Differences Between Diastolic & Systolic Pressure
- Blood pressure (BP) refers to the amount of sustained pressure created by the blood being pumped by the heart. A healthy BP is a vital sign of life. Systolic and diastolic BP are the names given to differentiate the types of pressure and their corresponding roles: systolic refers to the force of oxygenated ("fresh") blood being pumped by the heart to the rest of the body. Diastolic is the force being returned to the heart to get oxygenated by the lungs before being shipped out again as fresh blood.
What It Does
- Systolic is a high pressure system that uses arteries and capillaries to push the blood out to the tissues and organs. Diastolic is much lower in pressure, as the veins carry the de-oxygenated blood back to the heart. Veins are also segmented, which ensures that the blood takes a leisurely pace back to the heart while arteries (and arterioles) are internally smooth, allowing for faster and unimpeded travel.

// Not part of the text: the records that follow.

Lemma steps_admission wt rid c capable blocked : steps (admission factories wt rid c capable blocked).
Proof.
  apply steps_bind; [apply steps_world, wkeeps_pinned|intros pinned].
  apply steps_bind; [apply steps_world, wkeeps_usable|intros usable].
  apply steps_bind; [done|intros g0]. apply steps_bind; [apply steps_world, wkeeps_candidates|intros [|cand cs]].
  - apply steps_bind; [apply steps_enqueue|intros _]. destruct (f_lt _ _); [done|].
    apply steps_finally, steps_timeout.
  - apply steps_start.
Qed.

Lemma steps_go_on wt rid c capable blocked locs : steps (go_on factories wt rid c capable blocked locs).
Proof.
  apply steps_bind; [apply steps_world, wkeeps_scan|intros [capable' blocked' l rest|capable' blocked']]; [done|].
  apply steps_admission.
Qed.

Lemma steps_arrive wt rid c : steps (arrive factories wt rid c).
Proof.
  apply steps_bind; [apply steps_world, wkeeps_pinned|intros _]. apply steps_bind; [done|intros locs]. apply steps_go_on.
Qed.

Lemma steps_answered wt rid c capable blocked l rest a : steps (answered factories wt rid c capable blocked l rest a).
Proof.
  apply steps_bind; [apply steps_world; intros w; by destruct a|intros a']. apply steps_bind; [done|intros found]. apply steps_go_on.
Qed.

Lemma steps_wake wt pi rid c locs f x : steps (wake factories wt pi rid c locs f x).
Proof.
  intros g. unfold wake. set (poll := mbind _ _).
  assert (Hpoll : steps poll).
  { apply steps_bind; [apply steps_world, wkeeps_candidates|intros [|cand cs]]; [done|].
    apply steps_bind; [apply (steps_dispatch (λ s, w_now s.2) (λ _, Some _) (λ _, Some rid))|done]. }
  specialize (Hpoll g). destruct (poll g) as [[[cs|]|e] g']; simpl in Hpoll.
  - etrans; [exact Hpoll|]. etrans; [apply gkeeps_leave|apply steps_start].
  - etrans; [exact Hpoll|]. destruct (f_lt _ wt); [done|]. apply steps_finally, steps_timeout.
  - etrans; [exact Hpoll|apply gkeeps_leave].
Qed.

Lemma steps_observe f :
  (∀ w, w_registry (f w) = w_registry w) → (∀ w, w_backends (f w) = w_backends w) → steps (on_world f).
Proof. intros Hr Hb. apply steps_on_world. intros w. by apply keeps_same. Qed.

Lemma steps_release id : steps (in_world (in_registry (release_slot id))).
Proof. by apply steps_world, (wkeeps_registry _ (OpRelease id)). Qed.

(** Steps that release a slot and observe the outcome. *)
Ltac observing :=
  repeat first [ apply steps_bind; [|intros _] | apply steps_release | by apply steps_observe
               | apply steps_on_world, keeps_failover | done ].

Lemma steps_complete hc id f r : steps (complete hc id f r).
Proof. destruct r as [content fr p c lat|timeout msg|]; unfold complete; observing. destruct (negb _); observing. Qed.

Lemma steps_stream hc id r : steps (stream_complete hc id r).
Proof.
  destruct r as [usage saw last lat|e]; unfold stream_complete; [|observing].
  apply steps_bind; [|intros _; observing].
  - destruct usage as [[p c]|]; [|done]. apply steps_bind; [observing|intros _]. destruct (saw && _); observing.
  - destruct (saw && _); observing.
Qed.

Lemma gkeeps_step rid m g : steps m → gkeeps g (step_request rid m g).
Proof. intros Hm. specialize (Hm g). unfold step_request. by destruct (m g) as [[[]|e] g']. Qed.

Lemma gkeeps_finish rid m g : steps m → gkeeps g (finish_request rid m g).
Proof. intros Hm. specialize (Hm g). unfold finish_request. by destruct (m g) as [[[]|e] g']. Qed.

Lemma gkeeps_op cfg hc wt pi g o : gkeeps g (run_op factories cfg hc wt pi g o).
Proof.
  destruct o as [rid c|rid a|rid|rid|rid r|rid r|o|o|o|now lnow]; simpl.
  - destruct (g_requests g !! rid); [done|]. apply gkeeps_step, steps_arrive.
  - destruct (g_requests g !! rid) as [[c capable blocked l rest| | |]|]; try done. apply gkeeps_step, steps_answered.
  - destruct (g_requests g !! rid) as [[|c locs f x| |]|]; try done. apply gkeeps_step, steps_wake.
  - destruct (g_requests g !! rid) as [[|c locs f x| |]|]; try done. apply gkeeps_leave.
  - destruct (g_requests g !! rid) as [[| |c id f|]|]; try done. destruct (stream _); [done|].
    apply gkeeps_finish, steps_complete.
  - destruct (g_requests g !! rid) as [[| |c id f|]|]; try done. destruct (stream _); [|done].
    apply gkeeps_finish, steps_stream.
  - apply steps_world, wkeeps_node.
  - intros Hq. by split; [apply keeps_same|].
  - intros Hq. by split; [apply keeps_probe|].
  - intros Hq. by split; [apply keeps_same|].
Qed.
End keeps.

(** ** A request that meets the host *)

(** The operations on a request. *)
Definition op_request (o : gw_op) : option string :=
  match o with
  | GArrive rid _ | GAnswer rid _ | GWake rid | GDisconnect rid | GComplete rid _ | GStream rid _ => Some rid
  | GNode _ | GLease _ | GProbe _ | GClock _ _ => None
  end.

(** The answers of hosts that a request gets among some operations. *)
Definition is_answer (rid : string) (o : gw_op) : bool :=
  match o with GAnswer r _ => bool_decide (r = rid) | _ => false end.
Definition answers (rid : string) (ops : list gw_op) : nat := length (filter (λ o, is_answer rid o = true) ops).

(** A host that has to be asked for its models, whose backend cannot be built. *)
Definition unsupported (factories : Factories) (r : HostRegistry) (l : nat) : Prop :=
  ∃ h, hr_objs r !! l = Some h ∧ allowed_models (capabilities h) = None ∧ ¬ builds factories (capabilities h).

Section unsupported.
Context (factories : Factories) (cfg : LeaseSettings) (hc : HealthConfig) (wait_timeout poll_interval : float).

Abbreviation run_op := (run_op factories cfg hc wait_timeout poll_interval).
Abbreviation run_gw := (run_gw factories cfg hc wait_timeout poll_interval).

Lemma other_requests g o rid :
  calm g → op_request o ≠ Some rid → g_requests (run_op g o) !! rid = g_requests g !! rid.
Proof.
  intros Hcalm Hne.
  assert (Hfin : ∀ rid' m, rid' ≠ rid → g_requests (m g).2 = g_requests g →
    g_requests (finish_request rid' m g) !! rid = g_requests g !! rid).
  { intros rid' m Hr Hm. destruct (requests_finish rid' m g Hm) as [e ->]. by rewrite lookup_insert_ne. }
  destruct o as [rid' c'|rid' a|rid'|rid'|rid' r|rid' r|o|o|po|now lnow]; simpl; try done;
    try (assert (rid' ≠ rid) by (intros ->; by apply Hne)).
  - destruct (g_requests g !! rid'); [done|]. eapply step_request_other; [done|apply arrive_effect].
  - destruct (g_requests g !! rid') as [[c0 capable blocked l rest| | |]|]; try done.
    eapply step_request_other; [done|apply answered_effect].
  - destruct (g_requests g !! rid') as [[|c0 locs f0 x| |]|]; try done.
    eapply step_request_other; [done|by apply wake_effect].
  - destruct (g_requests g !! rid') as [[| | |]|]; try done; simpl; by rewrite lookup_insert_ne.
  - destruct (g_requests g !! rid') as [[| |c0 b f0|]|]; try done. destruct (stream (ch_request c0)); [done|].
    apply Hfin; [done|apply requests_complete].
  - destruct (g_requests g !! rid') as [[| |c0 b f0|]|]; try done. destruct (stream (ch_request c0)); [|done].
    apply Hfin; [done|apply requests_stream].
  - by rewrite requests_node.
Qed.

- The sphygmomanometer--medical long hand for the blood pressure cuff--is the most common method, measuring both systolic and diastolic BP via the cuff, which squeezes and slowly releases the arm until the dial can register the BP number. By restricting blood flow, the cuff picks up the systolic at its peak pressure moment; slowing letting the flow continue reads the diastolic, the moment right before a blood pump when the ventricles are filling with blood.

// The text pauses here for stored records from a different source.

(* ===== verification/Poller.v ===== *)
(** * The background poller ([api/app.py], [_health_poll_loop] and [_lifespan])

    The application starts one task that probes all hosts, sleeps, and begins again, and
    cancels it when it shuts down.  A round whose gathering raises leaves its other probes
    running ([asyncio.gather] does not cancel them), so they may still answer during later
    rounds, and after the shutdown.  The steps are the answers of the probes, the end of a round
    and of a sleep, the start and the shutdown; everything else the gateway does in between is
    a change of the service. *)

From S2P Require Import Prelude.
From S2P Require Import PyFloat.
From S2P Require Import Registry.
From S2P Require Import Health.
From S2P Require Import LoadProbe.
From S2P Require Import Metrics.
From S2P Require Import Alerts.
From S2P Require Import Nodes.
From S2P Require Import Gateway.
From S2P Require Import GatewaySafety.
From S2P Require Import Serving.

#[local] Open Scope list_scope.

(** ** States and steps *)

(** Where the loop stands: in [_probe_all_hosts], in [asyncio.sleep], or nowhere, its task
    having ended with an exception. *)
Inductive loop_state := InRound (r : Round) | Asleep | Died (e : serving_error).

(** The life of the application: before its start, serving, after [task.cancel()], over. *)
Inductive phase := NotStarted | Active | Stopping | Stopped.

(** [po_left] are the rounds whose gathering raised while probes were still running, [po_logged]
    the exceptions the loop has logged. *)
Record Poller := {
  po_service : Service;
  po_phase : phase;
  po_loop : option loop_state;
  po_left : list Round;
  po_logged : list serving_error;
}.

Definition Poller_new (sv : Service) : Poller :=
  {| po_service := sv; po_phase := NotStarted; po_loop := None; po_left := []; po_logged := [] |}.

Inductive poll_event :=
  | AppStarts
  | ProbeAnswers (e : round_event)
  | RoundEnds (at_ : datetime) (depth : nat)
  | SleepEnds
  | LeftAnswers (i : nat) (e : round_event)
  | AppStops
  | LoopCancelled
  | Elsewhere (f : Service → Service).

(** Whether a probe still runs; whether [asyncio.gather] has something to return or to raise. *)
Definition still_running (p : option probe_progress) : bool :=
  match p with Some CheckingHealth | Some (ProbingLoad _ _) => true | _ => false end.

Definition has_raised (p : option probe_progress) : bool := match p with Some ProbeRaised => true | _ => false end.

Definition unfinished (r : Round) : bool := existsb (λ id, still_running (rd_progress r !! id)) (rd_hosts r).

Definition gathered (r : Round) : bool :=
  existsb (λ id, has_raised (rd_progress r !! id)) (rd_hosts r) || negb (unfinished r).

Section poller.
(** [health_poll_interval is not None] *)
Context (factories : Factories) (hc : HealthConfig) (polling : bool).

(** The loop begins a round. *)
Definition begin_round (left : list Round) (logged : list serving_error) (sv : Service) : Poller :=
  let '(r, w) := start_round factories (sv_world sv) in
  {| po_service := with_world w sv; po_phase := Active; po_loop := Some (InRound r); po_left := left;
     po_logged := logged |}.

(** The loop after its [try]: an exception that gets out of it ends the task. *)
Definition tick_over (o : outcome serving_error (option serving_error)) : loop_state * list serving_error :=
  match o with
  | Ret None => (Asleep, [])
  | Ret (Some e) => (Asleep, [e])
  | Raise e => (Died e, [])
  end.

(** [None]: this cannot happen now. *)
Definition poll_step (e : poll_event) (s : Poller) : option Poller :=
  let keep sv loop left :=
    Some {| po_service := sv; po_phase := po_phase s; po_loop := loop; po_left := left; po_logged := po_logged s |} in
  let moved p loop :=
    Some {| po_service := po_service s; po_phase := p; po_loop := loop; po_left := po_left s; po_logged := po_logged s |} in
  match e, po_phase s, po_loop s with
  | AppStarts, NotStarted, _ =>
      if polling then Some (begin_round (po_left s) (po_logged s) (po_service s)) else moved Active (po_loop s)
  | ProbeAnswers e, Active, Some (InRound r) =>
      '(r', w) ← round_step hc e (r, sv_world (po_service s));
      keep (with_world w (po_service s)) (Some (InRound r')) (po_left s)
  | RoundEnds at_ depth, Active, Some (InRound r) =>
      if gathered r
      then let '(o, sv) := poll_tick at_ depth r (po_service s) in
           let '(loop, logged) := tick_over o in
           Some {| po_service := sv; po_phase := po_phase s; po_loop := Some loop;
                   po_left := if unfinished r then po_left s ++ [r] else po_left s;
                   po_logged := po_logged s ++ logged |}
      else None
  | SleepEnds, Active, Some Asleep => Some (begin_round (po_left s) (po_logged s) (po_service s))
  | LeftAnswers i e, _, _ =>
      r ← po_left s !! i;
      '(r', w) ← round_step hc e (r, sv_world (po_service s));
      keep (with_world w (po_service s)) (po_loop s) (<[i := r']> (po_left s))
  | AppStops, Active, Some (Died _) | AppStops, Active, None => moved Stopped None
  | AppStops, Active, Some _ => moved Stopping (po_loop s)
  | LoopCancelled, Stopping, _ => moved Stopped None
  | Elsewhere f, _, _ => keep (f (po_service s)) (po_loop s) (po_left s)
  | _, _, _ => None
  end.

Fixpoint poll_run (es : list poll_event) (s : Poller) : option Poller :=
  match es with [] => Some s | e :: es => poll_step e s ≫= poll_run es end.
End poller.

(** ** A round ends *)

(** The answers a probe still waits for, those of a round. *)
Definition answers_left (p : option probe_progress) : nat :=
  match p with Some CheckingHealth => 2 | Some (ProbingLoad _ _) => 1 | _ => 0 end.

Definition pending (r : Round) : nat := sum_list_with (λ id, answers_left (rd_progress r !! id)) (rd_hosts r).

(** A round has a probe for each of its hosts and no other. *)
Definition round_ok (r : Round) : Prop := ∀ id, is_Some (rd_progress r !! id) ↔ id ∈ rd_hosts r.

Lemma sum_less {A} (f f' : A → nat) l x :
  (∀ y, f' y ≤ f y)%nat → x ∈ l → (f' x < f x)%nat → (sum_list_with f' l < sum_list_with f l)%nat.
Proof.
  intros Hle Hin Hx.
  assert (Hall : ∀ l, (sum_list_with f' l ≤ sum_list_with f l)%nat).
  { intros l0. induction l0 as [|y l0 IH]; simpl; [done|]. specialize (Hle y). lia. }
  induction l as [|y l IH]; [by apply not_elem_of_nil in Hin|]. simpl.
  apply elem_of_cons in Hin as [->|Hin]; [specialize (Hall l); lia|]. specialize (Hle y). specialize (IH Hin). lia.
Qed.

Lemma pending_bound r : (pending r ≤ 2 * length (rd_hosts r))%nat.
Proof.
  unfold pending. induction (rd_hosts r) as [|id ids IH]; simpl; [done|].
  assert (answers_left (rd_progress r !! id) ≤ 2)%nat by (by destruct (rd_progress r !! id) as [[]|]; simpl; lia). lia.
Qed.

(** An answer brings the round forward. *)
Lemma pending_step hc e r w r' w' :
  round_ok r → round_step hc e (r, w) = Some (r', w') → round_ok r' ∧ (pending r' < pending r)%nat.
Proof.
  intros Hok.
  assert (Hset : ∀ id p, (answers_left (Some p) < answers_left (rd_progress r !! id))%nat →
    round_ok (set_progress id p r) ∧ (pending (set_progress id p r) < pending r)%nat).
  { intros id p Hp. assert (Hin : id ∈ rd_hosts r) by (apply Hok; by destruct (rd_progress r !! id); simpl in *; [eexists|lia]).
    split.
    - intros id'. simpl. rewrite lookup_insert. case_decide as E; [subst id'|apply Hok]. split; [done|by eexists].
    - apply (sum_less _ _ _ id); [|done|]; simpl; [|by rewrite lookup_insert_eq].
      intros id'. rewrite lookup_insert. case_decide as E; [subst id'; lia|done]. }
  destruct e as [id healthy detail|id|id load]; simpl;
    destruct (rd_progress r !! id) as [[|h d|h d|]|] eqn:E; try done; intros [= <- <-]; apply Hset; rewrite E; simpl; lia.
Qed.

Lemma begin_probes_dom factories hs w id :
  is_Some ((begin_probes factories hs w).1 !! id) ↔ id ∈ host_id <$> hs.
Proof.
  revert w. induction hs as [|h hs IH]; intros w; cbn [begin_probes].
  - simpl. rewrite lookup_empty. split; [by intros [? ?]|by intros ?%not_elem_of_nil].
  - destruct (backend_for _ _ _ w) as [r w1]. specialize (IH w1). destruct (begin_probes factories hs w1) as [progress w2].
    simpl in *. rewrite lookup_insert, elem_of_cons, <-IH. case_decide as E; [subst id|]; [split; [by left|by eexists]|].
    split; [by right|]. by intros [->|?].
Qed.

Lemma start_round_ok factories w : round_ok (start_round factories w).1.
Proof.
  unfold start_round. pose proof (begin_probes_dom factories (host_infos (w_registry w)) (prune_backend_cache w)) as H.
  by destruct (begin_probes _ _ _) as [progress w'].
Qed.

Lemma start_round_hosts factories w : rd_hosts (start_round factories w).1 = host_id <$> host_infos (w_registry w).
Proof. unfold start_round. by destruct (begin_probes _ _ _). Qed.

(** The end of a round leaves the health as the probes recorded it, and raises nothing that the
    loop does not catch. *)
Lemma finish_round_spec at_ depth r sv :
  w_health (sv_world (finish_round at_ depth r sv).2) = w_health (sv_world sv) ∧
  ∀ e, (finish_round at_ depth r sv).1 = Raise e → is_exception e = true.
Proof.
  unfold finish_round. destruct (round_reports r) as [reports|]; [|by split; [|intros e [= <-]]].
  unfold evaluate_alerts, mbind, prog_bind, take_snapshot.
  destruct (snapshot _ _ _ _) as [[sn|e] m]; simpl; [|by split; [|intros e' [= <-]]].
  unfold in_alerts. destruct (evaluate sn at_ _) as [[evs|e] a]; simpl; by split; [|intros e' [= <-]].
Qed.

Lemma round_end at_ depth r sv :
  w_health (sv_world (poll_tick at_ depth r sv).2) = w_health (sv_world sv) ∧
  tick_over (poll_tick at_ depth r sv).1 =
    (Asleep, match (finish_round at_ depth r sv).1 with Raise e => [e] | Ret _ => [] end).
Proof.
  destruct (finish_round_spec at_ depth r sv) as [Hw He]. unfold poll_tick.
  destruct (finish_round at_ depth r sv) as [[reports|e] sv']; simpl in *; [done|]. by rewrite He.
Qed.

(** ** The loop *)

#[local] Arguments round_step : simpl never.

Section loop.
Context (factories : Factories) (hc : HealthConfig) (polling : bool).

Abbreviation poll_step := (poll_step factories hc polling).
Abbreviation poll_run := (poll_run factories hc polling).

Record poller_ok (s : Poller) : Prop := {
  pk_active : po_phase s = Active → is_Some (po_loop s) ↔ polling = true;
  pk_round r : po_loop s = Some (InRound r) → round_ok r;
  pk_before : po_phase s = NotStarted → po_loop s = None;
  pk_over : po_phase s = Stopped → po_loop s = None;
  pk_lives e : po_loop s ≠ Some (Died e);
}.

Lemma begin_round_ok left logged sv : polling = true → poller_ok (begin_round factories left logged sv).
Proof.
  intros Hp. unfold begin_round. pose proof (start_round_ok factories (sv_world sv)) as H.
  destruct (start_round factories (sv_world sv)) as [r w]. split; simpl; try done. by intros r' [= <-].
Qed.

Lemma poller_ok_loop sv ph l left logged sv' l' left' logged' :
  poller_ok {| po_service := sv; po_phase := ph; po_loop := Some l; po_left := left; po_logged := logged |} →
  (∀ r, l' = InRound r → round_ok r) → (∀ e, l' ≠ Died e) →
  poller_ok {| po_service := sv'; po_phase := ph; po_loop := Some l'; po_left := left'; po_logged := logged' |}.
Proof.
  intros [Ha Hr Hb Ho _] Hl Hd. split; simpl in *.
  - intros Hp. rewrite <-Ha by done. split; by eexists.
  - intros r [= ->]. by apply Hl.
  - intros Hp. by specialize (Hb Hp).
  - intros Hp. by specialize (Ho Hp).
  - intros e [= ->]. by apply (Hd e).
Qed.

Lemma poller_ok_step e s s' : poller_ok s → poll_step e s = Some s' → poller_ok s'.
Proof.
  destruct s as [sv ph loop left logged]. intros Hok. pose proof Hok as [Ha Hr Hb Ho Hd]. simpl in *.
  destruct e as [|e|at_ depth| |i e| | |f]; simpl.
  - destruct ph; try done. specialize (Hb eq_refl). subst loop.
    destruct polling eqn:Hp; intros [= <-]; [by apply begin_round_ok|]. split; simpl; try done.
    intros _. rewrite Hp. by split; [intros [? ?]|].
  - destruct ph; try done. destruct loop as [[r| |]|]; try done.
    destruct (round_step hc e (r, sv_world sv)) as [[r' w]|] eqn:E; simpl; [|done]. intros [= <-].
    eapply poller_ok_loop; [done| |done]. intros r0 [= <-]. by eapply pending_step; [by apply Hr|].
  - destruct ph; try done. destruct loop as [[r| |]|]; try done. destruct (gathered r); [|done].
    pose proof (round_end at_ depth r sv) as [_ Ht]. destruct (poll_tick at_ depth r sv) as [o sv']. simpl in Ht.
    rewrite Ht. intros [= <-]. by eapply poller_ok_loop.
  - destruct ph; try done. destruct loop as [[r| |]|]; try done. intros [= <-]. apply begin_round_ok. by apply Ha.
  - destruct (left !! i) as [r|]; [|done]. simpl. destruct (round_step hc e (r, sv_world sv)) as [[r' w]|]; simpl; [|done].
    intros [= <-]. by split.
  - destruct ph; try done. destruct loop as [[r| |e]|]; intros [= <-]; by split.
  - destruct ph; try done. intros [= <-]. by split.
  - destruct ph; intros [= <-]; by split.
Qed.

Lemma poller_ok_run es s s' : poller_ok s → poll_run es s = Some s' → poller_ok s'.
Proof.
  revert s. induction es as [|e es IH]; intros s Hs; [by intros [= <-]|]. simpl.
  destruct (poll_step e s) as [s1|] eqn:E; [|done]. simpl. apply IH. by eapply poller_ok_step.
Qed.

Lemma poller_ok_new sv : poller_ok (Poller_new sv).
Proof. by split. Qed.

(** A round that is not gathered waits for an answer, and takes whichever comes. *)
Definition waits_for (r : Round) (s : Poller) (id : string) : Prop :=
  (rd_progress r !! id = Some CheckingHealth ∧
   (∀ healthy detail, is_Some (poll_step (ProbeAnswers (HealthChecked id healthy detail)) s)) ∧
   is_Some (poll_step (ProbeAnswers (HealthRaised id)) s)) ∨
  (∃ healthy detail, rd_progress r !! id = Some (ProbingLoad healthy detail)) ∧
   ∀ load, is_Some (poll_step (ProbeAnswers (LoadProbed id load)) s).

Lemma round_waits r s :
  po_phase s = Active → po_loop s = Some (InRound r) → gathered r = false → ∃ id, id ∈ rd_hosts r ∧ waits_for r s id.
Proof.
  intros Ep El. unfold gathered. rewrite orb_false_iff, negb_false_iff. intros [_ Hun].
  unfold unfinished in Hun. apply existsb_exists in Hun as (id & Hin & Hrun). exists id.
  split; [by apply list_elem_of_In|]. unfold waits_for, Poller.poll_step, round_step. rewrite Ep, El.
  destruct (rd_progress r !! id) as [[|h d|h d|]|] eqn:E; try done.
  - left. split; [done|]. split; [intros healthy detail|]; by eexists.
  - right. split; [by eexists _, _|]. intros load. by eexists.
Qed.
End loop.


(** After the shutdown the loop is over: nothing of it can happen any more, except that probes
    left over by a failed round still answer. *)
Theorem shutdown_is_final factories hc polling sv es s :
  poll_run factories hc polling es (Poller_new sv) = Some s →
  match po_phase s with
  | Stopping => ∃ s', poll_step factories hc polling LoopCancelled s = Some s' ∧ po_phase s' = Stopped ∧
                  po_service s' = po_service s
  | Stopped => po_loop s = None
  | _ => True
  end ∧
  ((po_phase s = Stopping ∨ po_phase s = Stopped) → ∀ e s', poll_step factories hc polling e s = Some s' →
   match e with
   | LeftAnswers _ _ | Elsewhere _ => po_phase s' = po_phase s
   | LoopCancelled => po_phase s' = Stopped ∧ po_service s' = po_service s
   | _ => False
   end).
Proof.
  intros Hrun. destruct (poller_ok_run _ _ _ _ _ _ (poller_ok_new _ sv) Hrun) as [_ _ _ Ho _]. split.
  - destruct (po_phase s) eqn:Ep; try done; [|by apply Ho]. unfold poll_step. rewrite Ep. by eexists.
  - intros Hp e s'. unfold poll_step.
    destruct e; destruct Hp as [Hp|Hp]; rewrite Hp; try done; try (by intros [= <-]);
      destruct (po_left s !! i) as [r|]; try done; simpl; destruct (round_step _ _ _) as [[r' w]|]; try done; by intros [= <-].
Qed.

(** ** A concrete run *)

(** The host ["h1"] answers, the probe of ["h2"] raises, and the round ends without it. *)
Definition bad_tick : list poll_event :=
  [AppStarts; ProbeAnswers (HealthChecked "h1" true "ok"); ProbeAnswers (HealthRaised "h2"); RoundEnds 0 0].

Definition sample_poller : Poller := Poller_new (sample_service [("h1", 1%Z); ("h2", 1%Z)] []).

- To understand BP anomalies, doctors refer to BP numbers set against standardized norms according to age group (as BP usually increases slightly with age). The average systolic range for adults runs between 90 to 119, whereas the diastolic falls in the 60 to 79 range. Hypotension, or low blood pressure, is suspected when systolic falls lower than 90 and diastolic reads less than 60. Hypertension, or high blood pressure, is divided into three separate distinctions. Pre-hypertensive (conditions that suggest the development of hypertension) is diagnosed when BP reads 120 to 139 systole and 80 to 89 diastole. Actual hypertension, a serious condition, lies above these numbers.
- Stage 1 hypertension occurs when systolic reads 140 to 159 and diastole measures 90 to 99. Any numbers greater than those are considered Stage 2 hypertensive, which obviously indicates a worsening condition. For hypertension, the increase and prolonged pressure can, and usually does, damage arterial walls, which result in growths that inhibit blood flow. These growths (atheromas) weaken the heart and make the patient highly susceptible to myocardial infarction, or heart attack. Stage 2 simply means this condition is acute and the patient is in dire need of medical attention. Hypotension is the opposite and isn't an overly serious condition, causing dizzy spells and, in some cases, fainting and shock.